Altare - Logiké latreia – Partecipazione attiva

Benedetto XVI, Omelia Santa Messa con Dedicazione dell’Altare, Saint Mary's Cathedral di Sydney, 19 luglio 2008

Ci apprestiamo a celebrare la dedicazione del nuovo altare di questa veneranda cattedrale. Come il frontale scolpito ci ricorda in maniera potente, ogni altare è simbolo di Gesù Cristo, presente nel mezzo della sua Chiesa come sacerdote, altare e vittima (cfr Prefazio pasquale V). Crocifisso, sepolto e risorto dai morti, restituito alla vita nello Spirito e seduto alla destra del Padre, Cristo è divenuto il nostro Sommo Sacerdote, che intercede eternamente per noi. Nella liturgia della Chiesa, e soprattutto nel sacrificio della Messa consumato sugli altari del mondo, egli invita noi, membra del suo mistico Corpo, a condividere la sua auto-oblazione. Egli chiama noi, quale popolo sacerdotale della nuova ed eterna Alleanza, ad offrire, in unione con lui, i nostri quotidiani sacrifici per la salvezza del mondo. 

Nell’odierna liturgia la Chiesa ci rammenta che, come questo altare, anche noi siamo stati consacrati, messi “a parte” per il servizio di Dio e l’edificazione del suo Regno. Troppo spesso, tuttavia, ci ritroviamo immersi in un mondo che vorrebbe mettere Dio “da parte”. Nel nome della libertà ed autonomia umane, il nome di Dio viene oltrepassato in silenzio, la religione è ridotta a devozione personale e la fede viene scansata nella pubblica piazza. Talvolta una simile mentalità, così totalmente opposta all’essenza del Vangelo, può persino offuscare la nostra stessa comprensione della Chiesa e della sua missione. Anche noi possiamo essere tentati di ridurre la vita di fede ad una questione di semplice sentimento, indebolendo così il suo potere di ispirare una visione coerente del mondo ed un dialogo rigoroso con le molte altre visioni che gareggiano per conquistarsi le menti e i cuori dei nostri contemporanei. 

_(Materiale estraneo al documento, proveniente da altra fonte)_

Definition fromNFA (fuel : nat) (nfa : NFA.t) : option t :=
  let alpha :=
    foldl (fun a trans => if bool_decide (symbol trans ≠ epsilon) then insertChar (symbol trans) a else a)
          [] (NFA.transitions nfa) in
  let d := setAlphabet alpha new in
  let startClosure := NFA.epsilonClosure_state nfa (NFA.startState nfa) in
  let d := setStartState 0 d in
  let d := addState 0 false d in
  let d := if hasAccepting nfa startClosure then addAcceptingState 0 d else d in
  subsetLoop fuel nfa alpha (mkWork d {[startClosure := 0]} [startClosure] 1).

Definition getNextState (d : t) (currentState : Z) (sym : ascii) : Z :=
  match transitions d !! (currentState, sym) with
  | Some next => next
  | None => -1
  end.

(** The loop of [accepts], with its [return false] as soon as a step
    yields [-1]. *)
Fixpoint accepts_loop (d : t) (currentState : Z) (input : list ascii) : bool :=
  match input with
  | [] => bool_decide (currentState ∈ acceptingStates d)
  | c :: rest =>
      let currentState := getNextState d currentState c in
      if bool_decide (currentState = -1) then false
      else accepts_loop d currentState rest
  end.

Definition accepts (d : t) (input : string) : bool :=
  accepts_loop d (startState d) (chars input).

End DFA.

(** ** LexicalAnalyzerGenerator *)

Module LexicalAnalyzerGenerator.

(** [map<string, string> tokenPatterns;  // tokenType -> regex pattern]
    as the list of its entries in key order, the order in which [build]
    visits them.  [std::string] compares bytewise, as [String.compare]. *)
Record t := mk {
  tokenPatterns : list (string * string);
  combinedNFA : NFA.t;
  finalDFA : DFA.t
}.

Definition new : t := mk [] NFA.new DFA.new.

(** [tokenPatterns[key] = value] *)
Fixpoint mapAssign (key value : string) (m : list (string * string)) : list (string * string) :=
  match m with
  | [] => [(key, value)]
  | (k, v) :: rest =>
      match String.compare key k with
      | Lt => (key, value) :: m
      | Eq => (k, value) :: rest
      | Gt => (k, v) :: mapAssign key value rest
      end
  end.

Definition addTokenPattern (tokenType pattern : string) (g : t) : t :=
  mk (mapAssign tokenType pattern (tokenPatterns g)) (combinedNFA g) (finalDFA g).

(** [combinedNFA = nfas[0]; for (i = 1; ...) combinedNFA = union_op(combinedNFA, nfas[i]);] *)
Definition combine (first : NFA.t) (others : list NFA.t) : NFA.t :=
  foldl NFA.union_op first others.

(** The two nested loops at the end of [build]: for each pattern, for each
    accepting state of the automaton, [setTokenType(state, pattern.first)]. *)
Definition labelAccepting (patterns : list (string * string)) (d : DFA.t) : DFA.t :=
  foldl (fun d pattern =>
           foldl (fun d state => DFA.setTokenType state pattern.1 d)
                 d (ascending (DFA.acceptingStates d)))
        d patterns.

(** [build].  With no pattern it reports an error and returns, leaving the
    generator as it was.  [fuel] bounds the loop of [DFA::fromNFA]. *)
Definition build (fuel : nat) (g : t) : option t :=
  let nfas := map (fun pattern => NFA.fromRegex pattern.2) (tokenPatterns g) in
  match nfas with
  | [] => Some g
  | first :: others =>
      let combined := combine first others in
      match DFA.fromNFA fuel combined with
      | None => None
      | Some d => Some (mk (tokenPatterns g) combined (labelAccepting (tokenPatterns g) d))
      end
  end.

End LexicalAnalyzerGenerator.

(** ** The emitted scanner

    [DFA::generateCppCode] writes a class [LexicalAnalyzer] whose tables are
    the transitions, the accepting states and the labels of the automaton,
    and whose [tokenize] is the routine below.  The tables are read from the
    [DFA.t] they were printed from.

    The characters of the transitions and the labels are written with [<<]
    between quotes, as they are: [transitionTable[{0, 'a'}] = 1;] and
    [stateToToken[1] = "T";].  The scanner holds the tables of the automaton
    when each of these characters stands for itself in a C++ literal
    ([emittable]).  A label with a backslash is read back as another string,
    and a transition on a quote or a backslash gives a file that does not
    compile; of such automata the routine below says nothing. *)

(** A character that stands for itself in a character literal and in a
    string literal: printable ASCII other than the two quotes, the backslash
    and the question mark (which could begin a trigraph). *)
Definition plainChar (c : ascii) : bool :=
  (32 <=? N_of_ascii c)%N && (N_of_ascii c <=? 126)%N
  && negb (bool_decide (c ∈ ["034"%char; "039"%char; "092"%char; "063"%char])).

(** The automaton is printed as it is: every character of its transition
    table and every character of its labels is plain. *)
Definition emittable (d : DFA.t) : bool :=
  forallb (fun entry : Z * ascii * Z => plainChar entry.1.2)
          (map_to_list (DFA.transitions d))
  && forallb (fun entry : Z * string => forallb plainChar (chars entry.2))
             (map_to_list (DFA.stateToTokenType d)).

Module LexicalAnalyzer.

Record Token := mkToken {
  type : string;
  lexeme : string;
  line : Z;
  column : Z
}.

(** The local variables of [tokenize]; [errors] collects the positions
    reported on [cerr]. *)
Record vars := mkVars {
  currentState : Z;
  currentLexeme : list ascii;
  curLine : Z;
  curColumn : Z;
  lastAcceptState : Z;
  lastAcceptPos : Z;
  tokens : list Token;
  errors : list (Z * Z)
}.

(** [stateToToken[state]]: the label, or the empty string that
    [operator[]] creates. *)
Definition stateToToken (d : DFA.t) (state : Z) : string :=
  default "" (DFA.stateToTokenType d !! state).

(** [currentLexeme.substr(0, count)] *)
Definition substr0 (l : list ascii) (count : Z) : list ascii :=
  take (Z.to_nat count) l.

Definition isBlank (c : ascii) : bool :=
  bool_decide (c = " "%char) || bool_decide (c = "009"%char) || bool_decide (c = "010"%char).

(** The body of the [for] loop at index [i]: the new value of [i] before the
    [i++] of the loop header, and the new variables. *)
Definition tokenizeStep (d : DFA.t) (c : ascii) (i : Z) (v : vars) : Z * vars :=
  let nextState := DFA.getNextState d (currentState v) c in
  let '(i, v) :=
    if bool_decide (nextState ≠ -1) then
      let lexeme' := currentLexeme v ++ [c] in
      if bool_decide (nextState ∈ DFA.acceptingStates d) then
        (i, mkVars nextState lexeme' (curLine v) (curColumn v) nextState i
                   (tokens v) (errors v))
      else
        (i, mkVars nextState lexeme' (curLine v) (curColumn v)
                   (lastAcceptState v) (lastAcceptPos v) (tokens v) (errors v))
    else if bool_decide (lastAcceptState v ≠ -1) then
      let token := mkToken (stateToToken d (lastAcceptState v))
                           (str (substr0 (currentLexeme v) (lastAcceptPos v + 1)))
                           (curLine v) (curColumn v) in
      (lastAcceptPos v,
       mkVars (DFA.startState d) [] (curLine v) (curColumn v) (-1) (-1)
              (tokens v ++ [token]) (errors v))
    else
      let errors' := if negb (isBlank c) then errors v ++ [(curLine v, curColumn v)]
                     else errors v in
      (i, mkVars (DFA.startState d) [] (curLine v) (curColumn v)
                 (lastAcceptState v) (lastAcceptPos v) (tokens v) errors')
  in
  let v :=
    if bool_decide (c = "010"%char) then
      mkVars (currentState v) (currentLexeme v) (curLine v + 1) 1
             (lastAcceptState v) (lastAcceptPos v) (tokens v) (errors v)
    else
      mkVars (currentState v) (currentLexeme v) (curLine v) (curColumn v + 1)
             (lastAcceptState v) (lastAcceptPos v) (tokens v) (errors v)
  in (i, v).

(** [for (size_t i = 0; i < input.length(); i++)].  The body may move [i]
    back, so the loop is not a traversal of [input]; [None] means that
    [fuel] iterations did not reach the end. *)
Fixpoint tokenizeLoop (fuel : nat) (d : DFA.t) (input : list ascii) (i : Z) (v : vars)
  : option vars :=
  if bool_decide (i < Z.of_nat (length input)) then
    match fuel with
    | O => None
    | S fuel =>
        let c := nth (Z.to_nat i) input epsilon in
        let '(i, v) := tokenizeStep d c i v in
        tokenizeLoop fuel d input (i + 1) v
    end
  else Some v.

(** The block after the loop ([// Handle last token]). *)
Definition handleLast (d : DFA.t) (v : vars) : list Token :=
  if bool_decide (lastAcceptState v ≠ -1) then
    tokens v ++ [mkToken (stateToToken d (lastAcceptState v)) (str (currentLexeme v))
                         (curLine v) (curColumn v)]
  else tokens v.

(** [tokenize]: the tokens returned, and the positions reported as lexical
    errors on the way. *)
Definition tokenize (fuel : nat) (d : DFA.t) (input : string) : option (list Token * list (Z * Z)) :=
  match tokenizeLoop fuel d (chars input) 0
          (mkVars (DFA.startState d) [] 1 1 (-1) (-1) [] []) with
  | None => None
  | Some v => Some (handleLast d v, errors v)
  end.

End LexicalAnalyzer.

(** * Notions used in the statements *)

(** ** Validation *)

Definition isParen (c : ascii) : bool :=
  bool_decide (c = "("%char) || bool_decide (c = ")"%char).

(** The pattern with every character other than the two parentheses removed. *)
Definition parensOf (regex : string) : string :=
  str (List.filter isParen (chars regex)).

E tuttavia la storia, inclusa quella del nostro tempo, ci dimostra che la questione di Dio non può mai essere messa a tacere, come pure che l’indifferenza alla dimensione religiosa dell’esistenza umana in ultima analisi diminuisce e tradisce l’uomo stesso. Non è forse questo il messaggio proclamato dalla stupenda architettura di questa cattedrale? Non è forse questo il mistero della fede che viene annunciato da questo altare in ogni celebrazione dell’Eucaristia? La fede ci insegna che in Cristo Gesù, Parola incarnata, giungiamo a comprendere la grandezza della nostra stessa umanità, il mistero della nostra vita sulla terra ed il sublime destino che ci attende in cielo (cfr Gaudium et spes, 24). La fede inoltre ci insegna che noi siamo creature di Dio, fatte a sua immagine e somiglianza, dotate di una dignità inviolabile e chiamate alla vita eterna. Laddove l’uomo viene sminuito, è il mondo che ci attornia ad essere sminuito; perde il proprio significato ultimo e manca il suo obiettivo. Ciò che ne emerge è una cultura non della vita, ma della morte. Come si può considerare questo un “progresso”? Al contrario, è un passo indietro, una forma di regressione, che in ultima analisi inaridisce le sorgenti stesse della vita sia degli individui che dell’intera società. 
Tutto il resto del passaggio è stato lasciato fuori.